To change subject from the Atari Situation for a day or two, I'd like to talk about game design. As you may know, I've made a trivia game based on Transformers. Trivia games, by their nature, are the definition of 'casual gaming'. The gameplay is simple: I ask a question, you answer. You get it right and you score a point. Everyone in the world understands this (gamer or not), because this is the basis of normal communication.

The best thing any developer can do is get someone else to play their game. When you're neck-deep in code-art-design, you tend to miss things. The assumptions that you made during development may not be true. When other people play, they see the things you don't. When they tell you about it, you make the decision to accept it and change where appropriate, or disregard it and call them an idiot.

As a 'gamer', trivia games are too simple for me. So, in making Transformers Broken Destiny Trivia Battle, I added a fancy scoring system which rewards players for speed, consistency and perseverance. In response to this, I received this piece of feedback. To paraphrase, the scoring system was 'buggy' because you can get a higher score by rapidly selecting the same answer option (being multiple-choice) for each question over and over than actually taking your time to answer the question properly.

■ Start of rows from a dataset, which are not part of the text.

(** At most one argument per key of the map. *)
Lemma map_args_flag a name :
  Forall flag_name_ok (elements (dom a)) →
  filter (λ x, mountFlagName x = name) (map_args a) =
    match a !! name with
    | Some v => if String.eqb v "" then [] else [flag_arg name v]
    | None => []
    end.
Proof.
  intros Hok. unfold map_args.
  assert (∀ l, NoDup l.*1 → (∀ k v, (k, v) ∈ l → flag_name_ok k) →
    filter (λ x, mountFlagName x = name)
      ((λ kv : string * string, flag_arg kv.1 kv.2) <$> filter (λ kv, kv.2 ≠ "") l) =
    match (list_to_map l : strmap) !! name with
    | Some v => if String.eqb v "" then [] else [flag_arg name v]
    | None => []
    end) as H.
  { intros l. induction l as [|[k v] l IH]; intros Hnd Hl; [done|].
    cbn [fmap list_fmap] in Hnd. apply NoDup_cons in Hnd as [Hk Hnd].
    specialize (IH Hnd (λ k v H, Hl k v (list_elem_of_further _ _ _ H))).
    assert (mountFlagName (flag_arg k v) = k) as Hname
      by (apply mountFlagName_flag_arg; eapply Hl; left).
    cbn [list_to_map foldr uncurry fst snd].
    destruct (decide (k = name)) as [->|Hne].
    - rewrite lookup_insert_eq. rewrite (not_elem_of_list_to_map_1 l) in IH by done.
      destruct (String.eqb_spec v "") as [->|Hv].
      + rewrite filter_cons_False by (cbn; tauto). done.
      + rewrite filter_cons_True by done. rewrite fmap_cons, filter_cons_True by done.
        by rewrite IH.
    - rewrite lookup_insert_ne by done. rewrite <- IH.
      destruct (decide (v = "")) as [->|Hv].
      + by rewrite (filter_cons_False _ (k, "")) by (cbn; tauto).
      + rewrite (filter_cons_True _ (k, v)) by done.
        rewrite fmap_cons, (filter_cons_False _ (flag_arg _ _)); [done|].
        cbn [fst snd]. by rewrite Hname. }
  rewrite H; [|apply NoDup_range_keys|].
  - rewrite range_to_map. done.
  - intros k v Hin. rewrite elem_of_range in Hin. rewrite Forall_forall in Hok.
    apply Hok, elem_of_elements, elem_of_dom. by eexists.
Qed.
End args_map.

(** ** Properties *)

Lemma filter_none {A} (P : A → Prop) `{!∀ x, Decision (P x)} l :
  Forall (λ x, ¬ P x) l → filter P l = [].
Proof. induction 1 as [|x l Hx Hl IH]; [done|]. by rewrite filter_cons_False. Qed.

Section properties.
Context {MR : MapRange}.
Implicit Types (m : mountServiceMounter).

(** The arguments that set the flag [name]. *)
Definition args_of (name : string) (args : list string) : list string :=
  filter (λ a, mountFlagName a = name) args.

Lemma args_of_app name l k : args_of name (l ++ k) = args_of name l ++ args_of name k.
Proof. apply filter_app. Qed.

(** Every occurrence of a managed flag: the fixed arguments and the map. *)
Lemma buildMountArgs_flag platform m target cache socket fs args name :
  buildMountArgs_on platform m target cache socket fs = Ok args → name ∈ managedFlags →
  ∃ a, finalArgsMap m fs = Ok a ∧
    args_of name args =
      args_of name (fixed_args_on platform m target cache socket) ++
      match a !! name with
      | Some v => if String.eqb v "" then [] else [flag_arg name v]
      | None => []
      end.
Proof.
  unfold buildMountArgs_on. rewrite !rbind_Ok. intros ([] & Hextra & Hargs) Hname.
  apply rbind_Ok in Hargs as (a & Ha & <-%Ok_inj). exists a. split; [done|].
  rewrite !args_of_app. unfold args_of at 2. rewrite map_args_flag.
  - unfold args_of at 2. rewrite (filter_none _ (MountExtraArgs _)); [by rewrite app_nil_r|].
    apply ValidateMountArgs_Ok in Hextra. eapply Forall_impl; [done|].
    intros x Hx Heq. apply Hx. by rewrite Heq.
  - apply finalArgsMap_dom in Ha. rewrite Ha. apply Forall_forall. intros x.
    rewrite elem_of_elements, elem_of_list_to_set. apply Forall_forall, argKeys_ok.
Qed.

Lemma fixed_args_of platform m target cache socket name :
  args_of name (fixed_args_on platform m target cache socket) =
    args_of name (["-logtostderr=true"; "mount"; "-dirAutoCreate=true"] ++ platform) ++
    (if decide ("dir" = name) then [flag_arg "dir" target] else []) ++
    (if decide ("localSocket" = name) then [flag_arg "localSocket" socket] else []) ++
    (if decide ("cacheDir" = name) then [flag_arg "cacheDir" cache] else []) ++
    (if decide ("sharedChunkCacheDir" = name)
     then [flag_arg "sharedChunkCacheDir" (SharedChunkCacheDir (CacheDir (m_driver m)))] else []) ++
    args_of name (if m_readOnly m then ["-readOnly"] else []).
Proof.
  assert (∀ k v, flag_name_ok k →
    args_of name [flag_arg k v] = if decide (k = name) then [flag_arg k v] else []) as H.
  { intros k v Hk. unfold args_of. case_decide as Hd.
    - by rewrite filter_cons_True by (by rewrite mountFlagName_flag_arg).
    - by rewrite filter_cons_False by (by rewrite mountFlagName_flag_arg). }
  rewrite <- !H by (apply (bool_decide_unpack _); vm_compute; done).
  rewrite <- !args_of_app. unfold fixed_args_on. by rewrite <- !app_assoc.
Qed.

(** The arguments of a platform leave the flags that identify the mount alone. *)
Definition platform_neutral (platform : list string) : Prop :=
  Forall (λ a, mountFlagName a ∉ ["dir"; "localSocket"; "cacheDir"; "dirAutoCreate"; "readOnly";
    "collectionQuotaMB"; "filer"; "filer.path"; "collection"]) platform.

Lemma platform_neutral_of platform name :
  platform_neutral platform →
  name ∈ ["dir"; "localSocket"; "cacheDir"; "dirAutoCreate"; "readOnly";
    "collectionQuotaMB"; "filer"; "filer.path"; "collection"] →
  args_of name platform = [].
Proof. intros Hp Hn. apply filter_none. eapply Forall_impl; [exact Hp|]. by intros a Ha <-. Qed.
(* ===== verification/Platform.v ===== *)
(** * The two systems the driver is built for

    The files with a build tag that hold defaults and arguments of weed mount:
    [defaults_linux.go], [defaults_windows.go], [mounter_args_linux.go],
    [mounter_args_windows.go], [socket_linux.go] and [socket_windows.go], with the paths of
    [socket.go] by the rules of package filepath on either system. *)

From S2P Require Import Prelude GoLib Hash Params Driver WinPath MountFlags MountArgs.
#[local] Open Scope go_scope.

(** [filepath.Base] on Windows. *)
Fixpoint strip_seps (s : string) : string :=
  match s with
  | EmptyString => ""
  | String c s =>
      let t := strip_seps s in
      if String.eqb t "" && WinPath.is_sep c then "" else String c t
  end.
Definition Base_windows (p : string) : string :=
  if String.eqb p "" then "."
  else let q := (WinPath.split_volume (strip_seps p)).2 in
       let e := default "" (last (Strings.split_by WinPath.is_sep q)) in
       if String.eqb e "" then "\" else e.

Example base_windows : map Base_windows ["C:\a\b.json"; "C:\"; ""; "a/b\"; "C:x"] = ["b.json"; "\"; "."; "b"; "x"].
Proof. reflexivity. Qed.

(** What the code takes from the system it is built for. *)
Record Platform := {
  Join : list string → string;
  Dir : string → string;
  Base : string → string;
  SocketDir : string;                                (** [DefaultSocketDir] *)
  mount_args : string → string → list string;        (** [platformMountArgs] *)
  pod_mounts : bool;                                 (** is [platformPodVolumeMounts] not nil *)
}.

(** ** Defaults *)
Definition DefaultSocketDir_windows : string := "C:\var\lib\seaweedfs-mount".
Definition DefaultCacheDir : string := "/var/cache/seaweedfs".
Definition DefaultCacheDir_windows : string := "C:\var\cache\seaweedfs".
Definition DefaultStagingScanDir : string := "/var/lib/kubelet/plugins/kubernetes.io/csi".
Definition DefaultStagingScanDir_windows : string := "C:\var\lib\kubelet\plugins\kubernetes.io\csi".

(** ** The paths of socket.go *)
Section paths.
Context (join : list string → string) (defaultDir : string).

Definition socket_for_hash (baseDir volumeHash : string) : string :=
  let baseDir := if String.eqb baseDir "" then defaultDir else baseDir in
  join [baseDir; "seaweedfs-mount-" +:+ Strings.stake 16 volumeHash +:+ ".sock"].

Definition socket_path (baseDir volumeID : string) : string :=
  let baseDir := if String.eqb baseDir "" then defaultDir else baseDir in
  socket_for_hash baseDir (sha256_hex volumeID).

Definition roots_path (baseDir volumeID : string) : string :=
  Strings.TrimSuffix (socket_path baseDir volumeID) ".sock" +:+ ".roots.json".
End paths.

(** ** Arguments *)
Definition platformMountArgs_windows (volumeSocketDir volumeID : string) : list string :=
  ["-winfspMountRoots=" +:+ roots_path WinPath.Join DefaultSocketDir_windows volumeSocketDir volumeID].
Definition mountRootsRecorded : bool := false.
Definition mountRootsRecorded_windows : bool := true.
(** Is the lookup of the mounts of a pod not nil. *)
Definition platformPodVolumeMounts : bool := false.
Definition platformPodVolumeMounts_windows : bool := true.

Definition linux : Platform := {|
  Join := Path.JoinPath; Dir := Path.Dir; Base := Path.Base; SocketDir := DefaultSocketDir;
  mount_args := λ _ _, platformMountArgs; pod_mounts := platformPodVolumeMounts |}.
Definition windows : Platform := {|
  Join := WinPath.Join; Dir := WinPath.Dir; Base := Base_windows; SocketDir := DefaultSocketDir_windows;
  mount_args := platformMountArgs_windows; pod_mounts := platformPodVolumeMounts_windows |}.

(** [MountRootsPath]. *)
Definition MountRootsPath_on (pf : Platform) : string → string → string := roots_path (Join pf) (SocketDir pf).

(** The paths that the rest of the Linux build is modelled with are those of [linux]. *)
Lemma linux_paths :
  socket_path (Join linux) (SocketDir linux) = LocalSocketPath ∧ MountRootsPath_on linux = MountRootsPath.
Proof. done. Qed.

(** ** What weed is told of the mounts of pods *)
Lemma platform_args_neutral pf baseDir volumeID :
  pf = linux ∨ pf = windows → platform_neutral (mount_args pf baseDir volumeID).
Proof.
  intros [->| ->]; [exact linux_neutral|]. constructor; [|constructor].
  change (mountFlagName (flag_arg "winfspMountRoots" (MountRootsPath_on windows baseDir volumeID))
    ∉ ["dir"; "localSocket"; "cacheDir"; "dirAutoCreate"; "readOnly"; "collectionQuotaMB"; "filer"; "filer.path"; "collection"]).
  rewrite mountFlagName_flag_arg; apply (bool_decide_unpack _); vm_compute; done.
Qed.

Lemma roots_args pf baseDir volumeID :
  pf = linux ∨ pf = windows →
  args_of "winfspMountRoots" (mount_args pf baseDir volumeID) =
    if pod_mounts pf then [flag_arg "winfspMountRoots" (MountRootsPath_on pf baseDir volumeID)] else [].
Proof.
  intros [->| ->]; [by vm_compute|].
  change (args_of "winfspMountRoots" [flag_arg "winfspMountRoots" (MountRootsPath_on windows baseDir volumeID)] =
    [flag_arg "winfspMountRoots" (MountRootsPath_on windows baseDir volumeID)]).
  unfold args_of. by rewrite filter_cons_True
    by (rewrite mountFlagName_flag_arg; [done|apply (bool_decide_unpack _); vm_compute; done]).
Qed.

Example roots_windows :
  mount_args windows "" "/buckets/pvc-1" =
    ["-winfspMountRoots=C:\var\lib\seaweedfs-mount\seaweedfs-mount-" +:+ Strings.stake 16 (sha256_hex "/buckets/pvc-1")
     +:+ ".roots.json"].
Proof. vm_compute. reflexivity. Qed.

(** With the defaults, the cache base is absolute and staged volumes are looked for. *)
Example defaults_usable :
  Path.IsAbs DefaultCacheDir = true ∧ WinPath.IsAbs DefaultCacheDir_windows = true ∧
  DefaultStagingScanDir ≠ "" ∧ WinPath.IsAbs DefaultStagingScanDir_windows = true.
Proof. vm_compute. repeat split. discriminate. Qed.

This is what I thought when confronted with this criticism:
  • At first, I thought the 'rapid clicking' was stupid. What is the purpose of a trivia game? To test one's knowledge. Why then would you blindly click at the same answer over and over just to get a higher score? It was then that I realised that the score is meant to be a reflection of your performance. In a trivia game, your performance is your correct knowledge of the subject. Thus, a faulty score inflated one's performance, and made one out to be a bigger brain than one actually was. This is unfair (not Counter-Strike unfair, but similar). So, I changed the numbers I used to calculate the bonus scores. This stops people from using the Time Remaining bonus to offset the points they lost from answering incorrectly - thus putting the focus back on answering the question.
  • Is the scoring system buggy? In a technical sense, no. But from an audience perspective, it is indeed strange. My scoring system was a way to make a casual game more interesting to a hardcore gamer. But I forgot a simple fact: a casual game primarily attracts a casual audience. An audience who cares little (if any) about my hardcore scoring setup. So, I added a simple "you got x out of 50" score, because after all, it's a test - you want to know how many you got right (looking back, I'll admit this was a major failure in my design process).
Hope this sheds a little light on the nature of game design.